Requirement: Go through the following data and transcribe exactly the stretch of lines from the one holding "Implicit Types (e" to the one holding "Lemma advance_si_kept x64", both included.

Data for analysis:

__________

(* ===== verification/RepTotal.v ===== *)
(** * String instructions always return

    In every mode and direction, mapped or not, a string instruction returns
    from a well-formed state to a well-formed state: registers stay words, the
    address space keeps its invariant and RCX is untouched.  A REP therefore
    ends within RCX iterations.  No write hook is installed; LODSB, which opens
    the console on an unreadable byte, also needs [console_keeps]. *)

From stdpp Require Import gmap strings.
From S2P Require Import Prelude Flags FlagsArith Scalar Mem64 BTree Slab Tlb Maps MapsInv MapsLife.
From S2P Require Import Regs Emu Operands OperandsSpec Instructions Strings Rep RepLoop.

Section Total.
Context {S W : Type} `{SlabLaws S} `{Environment S W} `{Dispatcher S W}.
Implicit Types (e : Emu S W) (mc : Machine S W) (ins : PrefixedIns) (sk : ScalarKind).

(** [e'] is well-formed and counts as many repetitions as [e]. *)
Definition kept e (e' : Emu S W) : Prop := wf_emu e' /\ regs e' rcx = regs e rcx.

(** LODSB alone opens the console, where a byte cannot be read: what the user does there leaves a
    well-formed state and the count. *)
Definition console_keeps ins : Prop := mnemonic ins = Lodsb -> forall e, wf_emu e -> kept e (spawn_console e).

(** A write hook could do anything to the state. *)
Context (Hnohook : hook_on_memory_write (S := S) (W := W) = None).

Lemma kept_refl e : wf_emu e -> kept e e.
Proof. now split. Qed.

Lemma kept_trans e1 e2 e3 : kept e1 e2 -> kept e2 e3 -> kept e1 e3.
Proof. intros [_ E] [Hw E']. split; [exact Hw | congruence]. Qed.

Lemma kept_retlb t e : wf_tlb t -> wf_emu e -> kept e (retlb t e).
Proof. intros. split; [now apply retlb_wf | reflexivity]. Qed.

Lemma kept_emaps m' e : wf_emu e -> wf m' -> kept e (set_emaps m' e).
Proof. intros [Hr _] Hm. now split. Qed.

Lemma kept_flags s e : wf_emu e -> kept e (set_flags s e).
Proof. intros [Hr Hm]. now split. Qed.

(** The registers the string instructions write. *)
Lemma words_upd f v s : f ∈ [rax; rcx; rsi; rdi] -> words s -> is_word 64 v -> words (upd f v s).
Proof.
  intros Hin Hs Hv g. unfold upd. case_decide as E; [subst g | apply Hs].
  repeat (apply elem_of_cons in Hin as [-> | Hin]; [exact Hv |]). now apply not_elem_of_nil in Hin.
Qed.

Lemma kept_upd f v e : f ∈ [rax; rsi; rdi] -> wf_emu e -> is_word 64 v -> kept e (set_regs (upd f v (regs e)) e).
Proof.
  intros Hin [Hr Hm] Hv. split; [split; [|exact Hm]; apply words_upd; set_solver |].
  cbn. apply upd_other. intros <-. set_solver.
Qed.

Lemma word_low v : is_word 64 (Z.land v 0xffffffff).
Proof.
  change 0xffffffff with (Z.ones 32). rewrite Z.land_ones by lia.
  apply (word_mono 32); [lia | apply wrap_word; lia].
Qed.

Lemma moved_word sk e p : is_word 64 (moved sk e p).
Proof. unfold moved. destruct (flag_df e); apply wrap_word; lia. Qed.

Lemma advance_si_kept x64 sk e : wf_emu e -> kept e (advance_si x64 sk e).
Proof.
  intros Hwf. unfold advance_si, set_esi, set_reg32.
  destruct x64; apply kept_upd; auto using moved_word, word_low; set_solver.
Qed.

Lemma advance_di_kept x64 sk e : wf_emu e -> kept e (advance_di x64 sk e).
Proof.
  intros Hwf. unfold advance_di, set_edi, set_reg32.
  destruct x64; apply kept_upd; auto using moved_word, word_low; set_solver.
Qed.

Lemma advance_kept x64 sk e : wf_emu e -> kept e (advance_di x64 sk (advance_si x64 sk e)).
Proof.
  intros Hwf. pose proof (advance_si_kept x64 sk e Hwf) as Hs. eapply kept_trans; [exact Hs |].
  apply advance_di_kept, Hs.
Qed.

Lemma loaded_kept x64 sk v e : wf_emu e -> is_word 64 v -> kept e (loaded x64 sk v e).
Proof.
  intros Hwf Hv. unfold loaded. set (e' := set_regs _ e).
  assert (kept e e') as Hk.
  { unfold e', set_accumulator, set_al, set_ax, set_eax, set_reg8l, set_reg16, set_reg32.
    destruct sk; apply kept_upd; auto using word_low; try set_solver; apply wrap_word; lia. }
  eapply kept_trans; [exact Hk | apply advance_si_kept, Hk].
Qed.

Lemma ptr_nonneg x64 e : wf_emu e -> 0 <= src_ptr x64 e /\ 0 <= dst_ptr x64 e.
Proof.
  intros [Hr _]. unfold src_ptr, dst_ptr, get_esi, get_edi, get_reg32l.
  destruct x64; [split; [apply (Hr rsi) | apply (Hr rdi)] | split; apply word_low].
Qed.

(** ** Elements *)

Lemma load_total sk a e :
  wf_emu e -> 0 <= a -> sk <> Oword ->
  exists v e', load_element sk a e = Ret (v, e') /\ kept e e' /\ cfg e' = cfg e
    /\ (forall x, v = Some x -> is_word (bits_of (SIZE sk)) x).
Proof.
  intros Hwf Ha Ho. destruct (read_scalar_spec (SIZE sk) a (emaps e)) as (t & Ht & E);
    [apply Hwf | exact Ha | apply sk_size_pos |].
  eexists _, (retlb t e). split_and!; [unfold load_element, on_maps; rewrite E; reflexivity | now apply kept_retlb | reflexivity |].
  intros x Hx. destruct (reachable _ _ _ _); [|discriminate].
  destruct (bytes_of (emaps e) a (SIZE sk)) as [bs|] eqn:Hb; [|discriminate]. injection Hx as <-.
  destruct (bytes_of_bytes _ _ _ _ (wf_emu_maps e Hwf) Hb) as [Hby Hl]. rewrite <- Hl. now apply from_le_bytes_word.
Qed.

Lemma store_total sk a v e :
  wf_emu e -> 0 <= a -> exists ok e', store_element sk a v e = Ret (ok, e') /\ kept e e' /\ cfg e' = cfg e.
Proof.
  intros Hwf Ha. destruct (write_scalar_spec (SIZE sk) a (wrap (bits_of (SIZE sk)) v) (emaps e)) as (m' & E & Hm & _);
    [apply Hwf | exact Ha | apply sk_size_pos |].
  eexists _, (set_emaps m' e). split_and!; [| now apply kept_emaps | reflexivity].
  unfold store_element, call_memory_write_hook, on_maps. now rewrite Hnohook, E.
Qed.

(** ** Handlers *)

Definition returns e (run : outcome (bool * Emu S W)) : Prop :=
  exists ok e', run = Ret (ok, e') /\ kept e e'.

Lemma returns_from e e1 run : kept e e1 -> returns e1 run -> returns e run.
Proof. intros Hk (ok & e' & E & Hk'). exists ok, e'. split; [exact E | eapply kept_trans; eauto]. Qed.

Lemma returns_here ok e e' : kept e e' -> returns e (Ret (ok, e')).
Proof. intros. exists ok, e'. auto. Qed.

(** A load and what follows it. *)
Lemma load_then sk a e (k : option Z -> Emu S W -> outcome (bool * Emu S W)) :
  wf_emu e -> 0 <= a -> sk <> Oword ->
  (forall v e', kept e e' -> (forall x, v = Some x -> is_word (bits_of (SIZE sk)) x) -> returns e' (k v e')) ->
  returns e ('(v, e') ← load_element sk a e; k v e').
Proof.
  intros Hwf Ha Ho Hk. destruct (load_total sk a e Hwf Ha Ho) as (v & e' & -> & Hke & _ & Hv). cbn [mbind outcome_bind].
  eapply returns_from; [exact Hke | now apply Hk].
Qed.

Lemma store_then sk a v e (k : bool -> Emu S W -> outcome (bool * Emu S W)) :
  wf_emu e -> 0 <= a -> (forall ok e', kept e e' -> returns e' (k ok e')) ->
  returns e ('(ok, e') ← store_element sk a v e; k ok e').
Proof.
  intros Hwf Ha Hk. destruct (store_total sk a v e Hwf Ha) as (ok & e' & -> & Hke & _). cbn [mbind outcome_bind].
  eapply returns_from; [exact Hke | now apply Hk].
Qed.

Lemma movs_returns x64 sk e : wf_emu e -> sk <> Oword -> returns e (movs x64 sk e).
Proof.
  intros Hwf Ho. unfold movs. apply (load_then sk _ e
    (fun o e => match o with Some val => _ | None => Ret (false, e) end)); [exact Hwf | now apply ptr_nonneg | exact Ho |].
  intros [v|] e1 [Hwf1 _] _; [|now apply returns_here, kept_refl].
  apply store_then; [exact Hwf1 | now apply ptr_nonneg |]. intros ok e2 [Hwf2 _].
  now apply returns_here, advance_kept.
Qed.

Lemma movsb_returns in_rep e : wf_emu e -> returns e (movsb_execute in_rep e).
Proof.
  intros Hwf. unfold movsb_execute. apply load_then; [exact Hwf | now apply ptr_nonneg | discriminate |].
  intros v e1 [Hwf1 _] _. destruct (match v with Some _ => _ | None => _ end) as [val|]; [|now apply returns_here, kept_refl].
  apply store_then; [exact Hwf1 | now apply ptr_nonneg |]. intros ok e2 [Hwf2 _].
  destruct ok; apply returns_here; [now apply advance_kept | now apply kept_refl].
Qed.

Lemma stos_returns x64 sk e : wf_emu e -> returns e (stos_checked sk e) /\ returns e (stos_unchecked x64 sk e).
Proof.
  intros Hwf. unfold stos_checked, stos_unchecked.
  split; (apply store_then; [exact Hwf | now apply ptr_nonneg |]); intros ok e1 [Hwf1 _].
  - destruct ok; apply returns_here; [now apply advance_di_kept | now apply kept_refl].
  - now apply returns_here, advance_di_kept.
Qed.

Lemma lods_returns sk e : wf_emu e -> sk <> Oword -> returns e (lods sk e).
Proof.
  intros Hwf Ho. unfold lods. apply (load_then sk _ e
    (fun o e => match o with Some val => _ | None => Ret (false, e) end)); [exact Hwf | now apply ptr_nonneg | exact Ho |].
  intros [v|] e1 [Hwf1 _] Hv; [|now apply returns_here, kept_refl].
  apply returns_here, loaded_kept; [exact Hwf1 |]. eapply word_64_of; eauto.
Qed.

Lemma lodsb_returns e : (forall e, wf_emu e -> kept e (spawn_console e)) -> wf_emu e -> returns e (lodsb_execute e).
Proof.
  intros Hcon Hwf. unfold lodsb_execute. apply load_then; [exact Hwf | now apply ptr_nonneg | discriminate |].
  intros [v|] e1 [Hwf1 _] Hv.
  - apply returns_here, loaded_kept; [exact Hwf1 |]. eapply (word_64_of Byte); [discriminate | now apply Hv].
  - pose proof (Hcon e1 Hwf1) as Hc. eapply returns_from; [exact Hc |].
    apply returns_here, loaded_kept; [apply Hc | split; lia].
Qed.

Lemma scas_returns x64 sk di e : wf_emu e -> 0 <= di -> sk <> Oword -> returns e (scas x64 sk di e).
Proof.
  intros Hwf Hd Ho. unfold scas. apply (load_then sk _ e
    (fun o e => match o with Some val => _ | None => Ret (false, e) end)); [exact Hwf | exact Hd | exact Ho |].
  intros [v|] e1 [Hwf1 _] _; [|now apply returns_here, kept_refl].
  unfold on_flags. destruct (sub_of _ _ _ _) as [x s]. pose proof (kept_flags s e1 Hwf1) as Hs.
  eapply returns_from; [exact Hs | apply returns_here, advance_di_kept, Hs].
Qed.

Lemma cmps_returns x64 sk e : wf_emu e -> sk <> Oword -> returns e (cmps x64 sk e).
Proof.
  intros Hwf Ho. unfold cmps. apply (load_then sk _ e
    (fun o e => match o with Some val => _ | None => Ret (false, e) end)); [exact Hwf | now apply ptr_nonneg | exact Ho |].
  intros [v|] e1 [Hwf1 _] _; [|now apply returns_here, kept_refl].
  apply (load_then sk _ e1
    (fun o e => match o with Some val => _ | None => Ret (false, e) end)); [exact Hwf1 | now apply ptr_nonneg | exact Ho |].
  intros [v'|] e2 [Hwf2 _] _; [|now apply returns_here, kept_refl].
  unfold on_flags. destruct (sub_of _ _ _ _) as [x s]. pose proof (advance_kept x64 sk e2 Hwf2) as Ha.
  eapply returns_from; [exact Ha | apply returns_here, kept_flags, Ha].
Qed.

Lemma bump_kept e : wf_emu e -> kept e (bump_pos e).
Proof. intros [? ?]. now split. Qed.

(** A string handler returns and keeps the state well-formed. *)
Lemma handler_returns ins in_rep e :
  sse_form ins = false -> is_string_movement (mnemonic ins) || is_string_comparison (mnemonic ins) = true ->
  console_keeps ins -> wf_emu e -> returns e (emulate_instruction ins in_rep e).
Proof.
  intros Hsse Hmn Hcon Hwf. unfold console_keeps in Hcon. pose proof (ptr_nonneg true e Hwf) as [_ Hd].
  unfold emulate_instruction. rewrite Hsse. destruct (mnemonic ins); try discriminate Hmn.
  all: first
    [ apply movsb_returns | apply movs_returns | apply stos_returns | apply lodsb_returns | apply lods_returns
    | apply scas_returns | apply cmps_returns
    | apply (returns_from e (bump_pos e)); [now apply bump_kept | apply movs_returns; [now apply bump_kept |]]
    | unfold lodsq_execute; destruct (is_x64 (cfg e)); [apply lods_returns | apply returns_here, kept_refl] ];
    first [exact Hwf | exact (Hcon eq_refl) | exact true | discriminate | exact Hd | now apply ptr_nonneg].
Qed.

(** Every string instruction, at any width, in either mode and direction, with
    mapped or unmapped operands, returns: its register writes are words of the width
    of their registers, the address space keeps its invariant and RCX is not
    touched. *)
Theorem string_handlers_typed ins in_rep e :
  sse_form ins = false -> is_string_movement (mnemonic ins) || is_string_comparison (mnemonic ins) = true ->
  console_keeps ins -> wf_emu e ->
  exists ok e', emulate_instruction ins in_rep e = Ret (ok, e') /\ wf_emu e' /\ regs e' rcx = regs e rcx.
Proof. intros Hsse Hmn Hcon Hwf. destruct (handler_returns ins in_rep e Hsse Hmn Hcon Hwf) as (ok & e' & E & Hk & Hr). eauto. Qed.

(** ** The loop *)

(** The state machine counts RCX down by one. *)
Lemma update_counts ins mc c :
  rep mc = Some c -> 0 < regs (emu mc) rcx -> wf_emu (emu mc) ->
  let mc' := update_x86_rep_state_after_execution ins mc in
  wf_emu (emu mc') /\ regs (emu mc') rcx = regs (emu mc) rcx - 1.
Proof.
  intros Hc Hrcx [Hr Hm] mc'. assert (emu mc' = set_field rcx (regs (emu mc) rcx - 1) (emu mc)) as ->.
  { unfold mc', update_x86_rep_state_after_execution. rewrite Hc, (proj2 (Z.ltb_lt _ _)) by lia.
    repeat case_match; reflexivity. }
  split; [|apply upd_same]. split; [|exact Hm]. apply words_upd; [set_solver | exact Hr |].
  pose proof (Hr rcx) as Hw. unfold is_word in *. lia.
Qed.

Lemma rep_loop_ends ins :
  sse_form ins = false -> is_string_movement (mnemonic ins) || is_string_comparison (mnemonic ins) = true ->
  console_keeps ins -> forall n fuel ok c mc, regs (emu mc) rcx = Z.of_nat n -> (n <= fuel)%nat -> rep mc = Some c -> wf_emu (emu mc) ->
  exists ok' mc', rep_loop fuel ins ok mc = Ret (Some (ok', mc')) /\ wf_emu (emu mc')
    /\ 0 <= regs (emu mc') rcx <= Z.of_nat n.
Proof.
  intros Hsse Hmn Hcon. induction n as [|n IH]; intros fuel ok c mc Hrcx Hfuel Hc Hwf.
  - exists ok, mc. destruct fuel; cbn [rep_loop]; rewrite Hrcx; cbn; split_and!; auto; lia.
  - destruct fuel as [|fuel]; [lia |]. cbn [rep_loop]. rewrite (proj2 (Z.eqb_neq _ _)) by lia.
    destruct (handler_returns ins (bool_decide (is_Some (rep mc))) (emu mc) Hsse Hmn Hcon Hwf) as (ok1 & e1 & -> & Hwf1 & Hr1).
    cbn [mbind outcome_bind].
    destruct (update_counts ins (set_emu e1 mc) c) as [Hwf2 Hr2]; cbn [emu set_emu rep]; auto; [lia |].
    set (mc2 := update_x86_rep_state_after_execution ins (set_emu e1 mc)) in *. cbn [emu set_emu] in Hr2.
    destruct (negb ok1 || bool_decide (rep mc2 = None)) eqn:Hb; [eexists _, _; split_and!; [reflexivity | exact Hwf2 | lia | lia] |].
    apply orb_false_iff in Hb as [_ Hb%bool_decide_eq_false]. destruct (rep mc2) as [c2|] eqn:Hc2; [|congruence].
    destruct (IH fuel ok1 c2 mc2) as (ok' & mc' & E & Hw & Hle); [lia | lia | exact Hc2 | exact Hwf2 |].
    exists ok', mc'. split_and!; auto; lia.
Qed.

(** C27. A repeated string instruction ends, with success or with a failed element,
    within as many iterations as RCX counts, be its memory mapped or not; it leaves
    no REP pending, a well-formed state and RCX between zero and its initial value.
    This is for the string forms (not the SSE instructions that share a mnemonic)
    with no memory-write hook installed; for LODSB, which opens the debugger's
    console on an unreadable byte, provided that the user leaves there a well-formed
    state and RCX as it was. *)
Theorem rep_terminates ins mc :
  is_rep_string_instruction ins = true -> sse_form ins = false -> console_keeps ins -> wf_emu (emu mc) ->
  exists ok mc', execute_x86_rep_fully (Z.to_nat (regs (emu mc) rcx)) ins mc = Ret (Some (ok, mc'))
    /\ wf_emu (emu mc') /\ rep mc' = None /\ 0 <= regs (emu mc') rcx <= regs (emu mc) rcx.
Proof.
  intros Hrep Hsse Hcon Hwf. unfold is_rep_string_instruction in Hrep. apply andb_true_iff in Hrep as [Hrep _].
  apply andb_true_iff in Hrep as [_ Hmn]. assert (0 <= regs (emu mc) rcx) as H0' by apply (wf_emu_regs _ Hwf rcx).
  destruct (rep_loop_ends ins Hsse Hmn Hcon (Z.to_nat (regs (emu mc) rcx)) (Z.to_nat (regs (emu mc) rcx)) true 0
              (set_rep (Some 0) mc)) as (ok & mc' & E & Hw & Hr); [cbn; lia | lia | reflexivity | exact Hwf |].
  exists ok, (set_rep None mc'). unfold execute_x86_rep_fully. rewrite E. split_and!; auto; cbn; lia.
Qed.
End Total.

__________

Problem solution:
Implicit Types (e : Emu S W) (mc : Machine S W) (ins : PrefixedIns) (sk : ScalarKind).

(** [e'] is well-formed and counts as many repetitions as [e]. *)
Definition kept e (e' : Emu S W) : Prop := wf_emu e' /\ regs e' rcx = regs e rcx.

(** LODSB alone opens the console, where a byte cannot be read: what the user does there leaves a
    well-formed state and the count. *)
Definition console_keeps ins : Prop := mnemonic ins = Lodsb -> forall e, wf_emu e -> kept e (spawn_console e).

(** A write hook could do anything to the state. *)
Context (Hnohook : hook_on_memory_write (S := S) (W := W) = None).

Lemma kept_refl e : wf_emu e -> kept e e.
Proof. now split. Qed.

Lemma kept_trans e1 e2 e3 : kept e1 e2 -> kept e2 e3 -> kept e1 e3.
Proof. intros [_ E] [Hw E']. split; [exact Hw | congruence]. Qed.

Lemma kept_retlb t e : wf_tlb t -> wf_emu e -> kept e (retlb t e).
Proof. intros. split; [now apply retlb_wf | reflexivity]. Qed.

Lemma kept_emaps m' e : wf_emu e -> wf m' -> kept e (set_emaps m' e).
Proof. intros [Hr _] Hm. now split. Qed.

Lemma kept_flags s e : wf_emu e -> kept e (set_flags s e).
Proof. intros [Hr Hm]. now split. Qed.

(** The registers the string instructions write. *)
Lemma words_upd f v s : f ∈ [rax; rcx; rsi; rdi] -> words s -> is_word 64 v -> words (upd f v s).
Proof.
  intros Hin Hs Hv g. unfold upd. case_decide as E; [subst g | apply Hs].
  repeat (apply elem_of_cons in Hin as [-> | Hin]; [exact Hv |]). now apply not_elem_of_nil in Hin.
Qed.

Lemma kept_upd f v e : f ∈ [rax; rsi; rdi] -> wf_emu e -> is_word 64 v -> kept e (set_regs (upd f v (regs e)) e).
Proof.
  intros Hin [Hr Hm] Hv. split; [split; [|exact Hm]; apply words_upd; set_solver |].
  cbn. apply upd_other. intros <-. set_solver.
Qed.

Lemma word_low v : is_word 64 (Z.land v 0xffffffff).
Proof.
  change 0xffffffff with (Z.ones 32). rewrite Z.land_ones by lia.
  apply (word_mono 32); [lia | apply wrap_word; lia].
Qed.

Lemma moved_word sk e p : is_word 64 (moved sk e p).
Proof. unfold moved. destruct (flag_df e); apply wrap_word; lia. Qed.

Lemma advance_si_kept x64 sk e : wf_emu e -> kept e (advance_si x64 sk e).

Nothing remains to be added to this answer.